Unsurprisingly, business owners take a dim view of such actions and bring a legal action to redress the injury. One objective of such court cases is to compensate the business owners for their loss. Another is to stop future attempts to do harm. Aggrieved business owners may be filled with righteous rage and seek to exact punitive damages as well to teach the bad actor a lesson in civil behavior.
So far, so good. But the key question is how to measure the extent of damages suffered by the business? Here are some of the common methods that stood the test of time in courts when assessing the economic damages:
- the lost profits measurement
- the reasonable royalty method
- loss of business value.
If the loss a company suffers is relatively short lived, measuring the difference between the resulting profits and an estimate of profits that would have been seen but for the wrongful act gives a defensible measure of economic damages. Simple and to the point.

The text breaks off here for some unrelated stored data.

(* ===== verification/EntryProperties.v ===== *)
(** The transactions on entries act on the tree of the manifests that the local
    storage holds: what is found by a path, what an operation changes in it, and
    which error it raises. *)

From S2P Require Import Prelude PyString Types ApiManifest Chunk LocalManifest FileOperations.
From S2P Require Import FileContent Storage FileTransactions FileRefinement Merging EntryTransactions.

(** ** Paths *)

Definition valid_name (n : EntryName) : Prop := entry_name n = Ok n.

Lemma valid_name_inv n :
  valid_name n → str_has chr_slash n = false ∧ n ≠ "."%string ∧ n ≠ ""%string ∧ n ≠ ".."%string.
Proof.
  unfold valid_name, entry_name. intros H.
  destruct (_ || _) eqn:E in H; [done|].
  rewrite !orb_false_iff, negb_false_iff, andb_true_iff, Nat.ltb_lt in E.
  destruct E as ((((Hl & H1) & H2) & H3) & _).
  rewrite bool_decide_eq_false in H1, H2. split_and!; try done.
  intros ->. cbn in Hl. lia.
Qed.

Lemma path_loop_valid acc path : Forall valid_name path → path_loop acc path = Ok (acc ++ path).
Proof.
  intros Hp. revert acc. induction Hp as [|n path Hn _ IH]; intros acc; cbn.
  { by rewrite app_nil_r. }
  destruct (valid_name_inv n Hn) as (_ & H1 & H2 & H3).
  unfold path_part. rewrite bool_decide_eq_false_2 by naive_solver.
  rewrite bool_decide_eq_false_2 by done. rewrite Hn. cbn. rewrite IH. by rewrite <-app_assoc.
Qed.

Lemma path_loop_Forall l acc path :
  Forall valid_name acc → path_loop acc l = Ok path → Forall valid_name path.
Proof.
  revert acc. induction l as [|w l IH]; intros acc Hacc; cbn; [by intros [= <-]|].
  unfold path_part. case_bool_decide; [by apply IH|]. case_bool_decide.
  - cbn. apply IH. destruct acc as [|x acc _] using rev_ind; [done|].
    rewrite removelast_last. by apply Forall_app in Hacc as [Hacc _].
  - destruct (entry_name w) as [n|] eqn:E; cbn; [|done]. apply IH.
    apply Forall_app. split; [done|]. apply Forall_singleton.
    assert (n = w) as -> by (unfold entry_name in E; destruct (_ || _) in E; congruence). done.
Qed.

(** A path survives its writing: the string of a path whose names are valid
    is parsed into the same path. A path that is parsed was written with a leading
    slash, and its names are valid: what is parsed can be written and parsed again. *)
Theorem fs_path_roundtrip :
  (∀ path, Forall valid_name path → fs_path (path_str path) = Ok path) ∧
  (∀ raw path, fs_path raw = Ok path →
     Forall valid_name path ∧ (∃ rest, raw = ("/" +:+ rest)%string) ∧
     fs_path (path_str path) = Ok path).
Proof.
  assert (∀ path, Forall valid_name path → fs_path (path_str path) = Ok path) as Hto.
  { intros path Hp. unfold fs_path, path_str. rewrite strip_prefix_app.
    change ("/" +:+ str_join "/" path)%string
      with ("" +:+ String chr_slash (str_join (String chr_slash "") path))%string.
    rewrite split_on_app by done. destruct path as [|n path]; [done|].
    rewrite split_join; [|done|].
    - change (path_loop [] (n :: path) = Ok (n :: path)). by apply (path_loop_valid []).
    - eapply Forall_impl; [exact Hp|]. by intros ? []%valid_name_inv. }
  split; [done|]. intros raw path H. unfold fs_path in H.
  destruct (strip_prefix "/" raw) as [r|] eqn:E; [|done].
  apply path_loop_Forall in H; [|constructor]. split_and!; [done| |by apply Hto].
  exists r. by apply strip_prefix_Some.
Qed.

Lemma fs_path_witness :
  fs_path (path_str ["a"; "b.txt"]) = Ok ["a"; "b.txt"]%string.
Proof.
  apply (proj1 fs_path_roundtrip ["a"; "b.txt"]%string). repeat constructor.
Defined.

(** ** The tree of the local manifests *)

(** The entry a path leads to from [id], when all the folders on the way are
    there. *)
Fixpoint resolves (view : EntryID → option LocalManifest) (path : FsPath) (id : EntryID)
    : option EntryID :=
  match path with
  | [] => Some id
  | name :: path =>
      match view id with
      | Some (LFolderish m) => fd_children m !! name ≫= resolves view path
      | _ => None
      end
  end.

(** The manifests of a state. *)
Definition tree (s : FTState) : EntryID → option LocalManifest := current (ft_storage s).

Lemma resolves_ext view view' path id :
  (∀ e, view' e = view e) → resolves view' path id = resolves view path id.
Proof.
  intros Hv. revert id. induction path as [|n path IH]; intros id; cbn; [done|].
  rewrite Hv. destruct (view id) as [[|m|]|]; try done.
  destruct (fd_children m !! n); cbn; [apply IH|done].
Qed.

(** A path that leads somewhere does so when folders get more children. *)
Lemma resolves_mono view view' path id id' :
  (∀ e m, view e = Some (LFolderish m) →
     ∃ m', view' e = Some (LFolderish m') ∧ fd_children m ⊆ fd_children m') →
  resolves view path id = Some id' → resolves view' path id = Some id'.
Proof.
  intros Hv. revert id. induction path as [|n path IH]; intros id; cbn; [done|].
  destruct (view id) as [[|m|]|] eqn:E; try done.
  destruct (Hv _ _ E) as (m' & -> & Hsub).
  destruct (fd_children m !! n) as [c|] eqn:Hc; [|done]. cbn.
  rewrite (lookup_weaken _ _ _ _ Hc Hsub). apply IH.
Qed.

Lemma resolves_app view p q id :
  resolves view (p ++ q) id = resolves view p id ≫= resolves view q.
Proof.
  revert id. induction p as [|n p IH]; intros id; cbn; [done|].
  destruct (view id) as [[|m|]|]; try done.
  destruct (fd_children m !! n); cbn; [apply IH|done].
Qed.

Section transactions.
Context (workspace_id : EntryID) (pattern_match : EntryName → bool) (now : DateTime)
  (load_remote : EntryID → result FSExn RemoteManifest).

#[local] Abbreviation load := (load_manifest pattern_match now load_remote).
#[local] Abbreviation lock := (lock_manifest_from_path workspace_id pattern_match now load_remote).
#[local] Abbreviation lock_parent :=
  (lock_parent_manifest_from_path workspace_id pattern_match now load_remote).

Lemma on_storage_get_ok s e m :
  tree s e = Some m → ∃ s', on_storage (get_manifest e) s = (s', Ok m) ∧ ft_quiet s s'.
Proof.
  intros (st & E & Hq)%get_manifest_ok. unfold on_storage. rewrite E.
  eexists. split; [done|]. by split.
Qed.

Lemma load_ok s e m :
  tree s e = Some m → ∃ s', load e s = (s', Ok m) ∧ ft_quiet s s'.
Proof.
  intros (s' & E & Hq)%on_storage_get_ok. exists s'. split; [|done].
  unfold load_manifest, try_catch. by rewrite E.
Qed.

Lemma tree_quiet s s' e : ft_quiet s s' → tree s' e = tree s e.
Proof. intros [Hq _ _ _]. apply Hq. Qed.

Lemma follow_ok s path id c id' :
  resolves (tree s) path id = Some id' →
  ∃ s' c', follow_path pattern_match now load_remote path id c s = (s', Ok (id', c')) ∧
    ft_quiet s s'.
Proof.
  revert s id c. induction path as [|n path IH]; intros s id c; cbn.
  { intros [= ->]. by exists s, c. }
  destruct (tree s id) as [[|m|]|] eqn:E; try done.
  destruct (fd_children m !! n) as [i|] eqn:Hi; [|done]. cbn. intros Hr.
  destruct (load_ok s id _ E) as (s1 & Hl & Hq).
  destruct (IH s1 i (c || bool_decide (i ∈ fd_confined_entries m))) as (s2 & c2 & E2 & Hq2).
  { erewrite resolves_ext; [exact Hr|]. intros e. by apply tree_quiet. }
  exists s2, c2. split; [|by etrans].
  unfold mbind, stM_bind in *. rewrite Hl. unfold of_option. rewrite Hi. exact E2.
Qed.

Suppose the company’s intellectual property (IP) such as valuable trade secrets was stolen. If you can assess a reasonable royalty payment for this or comparable IP, the royalty income thus estimated may be a better way to go especially if the lost profits are difficult to pin down.
Finally, any lasting damage to the business may well depress its value in the long term. Estimating business value before and after the wrongful act gives you a measure of the economic damages sustained by the company.

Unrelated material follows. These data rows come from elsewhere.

(** ** The state *)

Record Backend := mkBackend {
  be_orgstores : gmap OrganizationID OrganizationStore;
  be_messages : gmap (OrganizationID * UserID) (list (DeviceID * DateTime * bytes));
  be_realms : gmap (OrganizationID * UUID) Realm;
  be_vlobs : odict (OrganizationID * UUID) Vlob;
  be_changes : gmap (OrganizationID * UUID) Changes;
  be_blockmetas : gmap (OrganizationID * UUID) BlockMeta;
  be_blocks : gmap (OrganizationID * UUID) bytes;
  be_organizations : gmap OrganizationID Organization;
  be_events : list BackendEvent }.
Definition empty_backend : Backend := mkBackend ∅ ∅ ∅ [] ∅ ∅ ∅ ∅ [].

Abbreviation backendM := (stM Backend BackendExn) (only parsing).

Definition set_orgstores f (s : Backend) : Backend :=
  mkBackend (f (be_orgstores s)) (be_messages s) (be_realms s) (be_vlobs s) (be_changes s)
    (be_blockmetas s) (be_blocks s) (be_organizations s) (be_events s).
Definition set_messages f (s : Backend) : Backend :=
  mkBackend (be_orgstores s) (f (be_messages s)) (be_realms s) (be_vlobs s) (be_changes s)
    (be_blockmetas s) (be_blocks s) (be_organizations s) (be_events s).
Definition set_realms f (s : Backend) : Backend :=
  mkBackend (be_orgstores s) (be_messages s) (f (be_realms s)) (be_vlobs s) (be_changes s)
    (be_blockmetas s) (be_blocks s) (be_organizations s) (be_events s).
Definition set_be_vlobs f (s : Backend) : Backend :=
  mkBackend (be_orgstores s) (be_messages s) (be_realms s) (f (be_vlobs s)) (be_changes s)
    (be_blockmetas s) (be_blocks s) (be_organizations s) (be_events s).
Definition set_changes f (s : Backend) : Backend :=
  mkBackend (be_orgstores s) (be_messages s) (be_realms s) (be_vlobs s) (f (be_changes s))
    (be_blockmetas s) (be_blocks s) (be_organizations s) (be_events s).
Definition set_blockmetas f (s : Backend) : Backend :=
  mkBackend (be_orgstores s) (be_messages s) (be_realms s) (be_vlobs s) (be_changes s)
    (f (be_blockmetas s)) (be_blocks s) (be_organizations s) (be_events s).
Definition set_be_blocks f (s : Backend) : Backend :=
  mkBackend (be_orgstores s) (be_messages s) (be_realms s) (be_vlobs s) (be_changes s)
    (be_blockmetas s) (f (be_blocks s)) (be_organizations s) (be_events s).
Definition set_organizations f (s : Backend) : Backend :=
  mkBackend (be_orgstores s) (be_messages s) (be_realms s) (be_vlobs s) (be_changes s)
    (be_blockmetas s) (be_blocks s) (f (be_organizations s)) (be_events s).
(** [self._send_event(event)]: the last event comes first. *)
Definition add_event (e : BackendEvent) (s : Backend) : Backend :=
  mkBackend (be_orgstores s) (be_messages s) (be_realms s) (be_vlobs s) (be_changes s)
    (be_blockmetas s) (be_blocks s) (be_organizations s) (e :: be_events s).
Definition send_backend_event (e : BackendEvent) : backendM unit := modify (add_event e).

You have three approaches to choose from when valuing a business: asset, income, and market.
The asset based valuation for economic damages typically uses the asset accumulation method. You make a careful compilation of the company’s assets and liabilities, including those on the books and, importantly, intangible assets developed internally and any contingent liabilities.
Among the income based valuation methods the discounted cash flow method is perhaps best suited for business valuation to estimate economic damages. The method lets you forecast business earnings under the assumptions that reveal the effects of economic harm suffered.
Under the market approach, you have the choice of the guideline publicly traded company comparison as well as the actual prices paid in comparative business sales. If you opt for the guideline public company comparisons, be sure to adjust the valuation multiples you get for lack of marketability and control if the subject company is privately owned and you are considering damages incurred by minority shareholders.